::: Records to use

(** * dnscontrol: the Cloudflare and OVH reconciliation passes and the SPF parser

    A shallow embedding of
    - [providers/cloudflare/cloudflareProvider.go],
    - the OVH provider ([GetDomainCorrections], [nativeToRecord], and the
      functions of the registrar),
    - [pkg/spflib/parse.go],
    followed by the properties of the reconciliation engine that the
    specification states about them, and by properties of the rest of the
    code. *)

From Stdlib Require Import ZArith String Ascii List Bool Lia Permutation.
From Stdlib Require Import DecimalString.
From Stdlib Require OrderedTypeEx.
From stdpp Require Import gmap strings list.

Local Open Scope Z_scope.
Local Open Scope string_scope.

(** ** Go's [strings] and [fmt] helpers, as far as the sources use them *)

Module GoStrings.

(** [strings.HasPrefix(s, prefix)]. *)
Definition HasPrefix (s prefix : string) : bool := String.prefix prefix s.

(** [strings.HasSuffix(s, suffix)]:
    [len(s) >= len(suffix) && s[len(s)-len(suffix):] == suffix]. *)
Definition HasSuffix (s suffix : string) : bool :=
  (String.length suffix <=? String.length s)%nat
  && String.eqb
       (String.substring (String.length s - String.length suffix)
                         (String.length suffix) s)
       suffix.

(** [strings.TrimPrefix(s, prefix)]. *)
Definition TrimPrefix (s prefix : string) : string :=
  if HasPrefix s prefix
  then String.substring (String.length prefix)
                        (String.length s - String.length prefix) s
  else s.

(** [strings.Split(s, sep)] for the one-byte separators the sources pass
    ([","] and [" "]): one more field than there are separators. *)
Fixpoint Split (s : string) (sep : ascii) : list string :=
  match s with
  | EmptyString => [EmptyString]
  | String ch rest =>
      if Ascii.eqb ch sep then EmptyString :: Split rest sep
      else match Split rest sep with
           | [] => [String ch EmptyString]
           | field :: fields => String ch field :: fields
           end
  end.

Definition lowerByte (ch : ascii) : ascii :=
  let n := nat_of_ascii ch in
  if ((65 <=? n) && (n <=? 90))%nat then ascii_of_nat (n + 32) else ch.
Lemma wf_get (k : string) (v : value) (d : dict) :
  wf_dict d = true -> get k d = Some v -> PyStr.slash_free k = true /\ wf_value v = true.
Proof.
  induction d as [|k0 v0 d IH]; intros Hwf; [done|].
  apply wf_dict_cons in Hwf as (Hk0 & Hfresh & Hv0 & Hwf).
  cbn [get]. destruct (String.eqb_spec k k0) as [->|]; [|by auto].
  by intros [= ->].
Qed.

End PyDictFacts.

(** ** Facts about the remote tree *)

Module StoreFacts.
Import PyDict PyDictFacts Store.

Lemma lookup_path_attr (p : list string) (a : attr) :
  is_attr (lookup_path p (Attr a)) = bool_decide (p = []).
Proof. by destruct p. Qed.

Lemma lookup_path_app (p q : list string) (v : value) :
  lookup_path (p ++ q) v =
  match lookup_path p v with
  | Some v' => lookup_path q v'
  | None => None
  end.
Proof.
  revert v; induction p as [|k p IH]; intros v; simpl; [done|].
  destruct v as [a|d]; [done|]. destruct (get k d); [apply IH|done].
Qed.

Lemma lookup_path_cons (k : string) (p : list string) (d : dict) :
  lookup_path (k :: p) (Dict d) =
  match get k d with
  | Some v => lookup_path p v
  | None => None
  end.
Proof. done. Qed.

Lemma wf_lookup_path (p : list string) (v v' : value) :
  wf_value v = true -> lookup_path p v = Some v' ->
  wf_value v' = true /\ Forall (fun k => PyStr.slash_free k = true) p.
Proof.
  revert v; induction p as [|k p IH]; intros v Hwf; simpl.
  - intros [= ->]. auto.
  - destruct v as [a|d]; [done|].
    destruct (get k d) as [v0|] eqn:Hget; [|done].
    destruct (wf_get _ _ _ Hwf Hget) as [Hk Hv0].
    intros H. destruct (IH _ Hv0 H). auto.
Qed.

Lemma set_path_step (k k1 : string) (ks : list string) (a : attr) (d : dict) :
  set_path (k :: k1 :: ks) a d =
  match get k d with
  | Some (Attr _) => None
  | Some (Dict sub) =>
      match set_path (k1 :: ks) a sub with
      | Some sub' => Some (setitem k (Dict sub') d)
      | None => None
      end
  | None =>
      match set_path (k1 :: ks) a DNil with
      | Some sub' => Some (setitem k (Dict sub') d)
      | None => None
      end
  end.
Proof. done. Qed.

Lemma pop_path_step (k k1 : string) (ks : list string) (d : dict) :
  pop_path (k :: k1 :: ks) d =
  match get k d with
  | Some (Dict sub) =>
      match pop_path (k1 :: ks) sub with
      | Some DNil => Some (delitem k d)
      | Some sub' => Some (setitem k (Dict sub') d)
      | None => None
      end
  | _ => None
  end.
Proof. done. Qed.

(** Writing an attribute adds its path to the leaves and touches no other leaf. *)
Lemma set_path_leaves (ks : list string) (a : attr) (d d' : dict) :
  set_path ks a d = Some d' ->
  forall p, is_attr (lookup_path p (Dict d'))
            = bool_decide (p = ks) || is_attr (lookup_path p (Dict d)).
Proof.
  revert d d'; induction ks as [|k ks IH]; intros d d' Hset p; [done|].
  destruct ks as [|k1 ks].
  - simpl in Hset.
    assert (d' = setitem k (Attr a) d /\ forall sub, get k d <> Some (Dict sub)) as [-> Hk].
    { destruct (get k d) as [[|]|]; naive_solver. }
    destruct p as [|k0 p]; [done|].
    rewrite !lookup_path_cons, get_setitem.
    destruct (String.eqb_spec k0 k) as [->|Hne].
    + rewrite lookup_path_attr.
      destruct p as [|k1 p].
      * rewrite !bool_decide_true by done. done.
      * rewrite !bool_decide_false by congruence. simpl.
        destruct (get k d) as [[a0|sub]|]; [done| |done]. by destruct (Hk sub).
    + rewrite bool_decide_false by congruence. done.
  - rewrite set_path_step in Hset.
    assert (exists sub sub', set_path (k1 :: ks) a sub = Some sub'
              /\ d' = setitem k (Dict sub') d
              /\ (get k d = Some (Dict sub) \/ (get k d = None /\ sub = DNil)))
      as (sub & sub' & Hsub & -> & Hk).
    { destruct (get k d) as [[a0|sub]|] eqn:Hget; [done| |].
      - destruct (set_path (k1 :: ks) a sub) as [sub'|] eqn:Hs; [|done].
        injection Hset as <-. exists sub, sub'. auto.
      - destruct (set_path (k1 :: ks) a DNil) as [sub'|] eqn:Hs; [|done].
        injection Hset as <-. exists DNil, sub'. auto. }
    specialize (IH _ _ Hsub).
    destruct p as [|k0 p]; [done|].
    rewrite !lookup_path_cons, get_setitem.
    destruct (String.eqb_spec k0 k) as [->|Hne].
    + rewrite IH. destruct Hk as [->|[-> ->]].
      * f_equal. apply bool_decide_ext. naive_solver.
      * assert (is_attr (lookup_path p (Dict DNil)) = false) as -> by (by destruct p).
        simpl. rewrite !orb_false_r. apply bool_decide_ext. naive_solver.
    + rewrite bool_decide_false by congruence. done.
Qed.

Lemma set_path_wf (ks : list string) (a : attr) (d d' : dict) :
  Forall (fun k => PyStr.slash_free k = true) ks ->
  wf_dict d = true -> set_path ks a d = Some d' -> wf_dict d' = true.
Proof.
  revert d d'; induction ks as [|k ks IH]; intros d d' Hks Hwf Hset; [done|].
  inversion Hks as [|? ? Hk Hks']; subst.
  destruct ks as [|k1 ks].
  - simpl in Hset.
    destruct (get k d) as [[|]|]; try done; injection Hset as <-;
      by apply wf_setitem.
  - rewrite set_path_step in Hset.
    destruct (get k d) as [[a0|sub]|] eqn:Hget; [done| |].
    + destruct (set_path (k1 :: ks) a sub) as [sub'|] eqn:Hs; [|done].
      injection Hset as <-. apply wf_setitem; auto.
      destruct (wf_get _ _ _ Hwf Hget) as [_ Hsub]. simpl in Hsub.
      simpl. by apply (IH sub).
    + destruct (set_path (k1 :: ks) a DNil) as [sub'|] eqn:Hs; [|done].
      injection Hset as <-. apply wf_setitem; auto.
      simpl. by apply (IH DNil).
Qed.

::::::

* Activity *
Count the lines above in which the string "Hget" occurs, and write the number with no other text.

* Task output *
5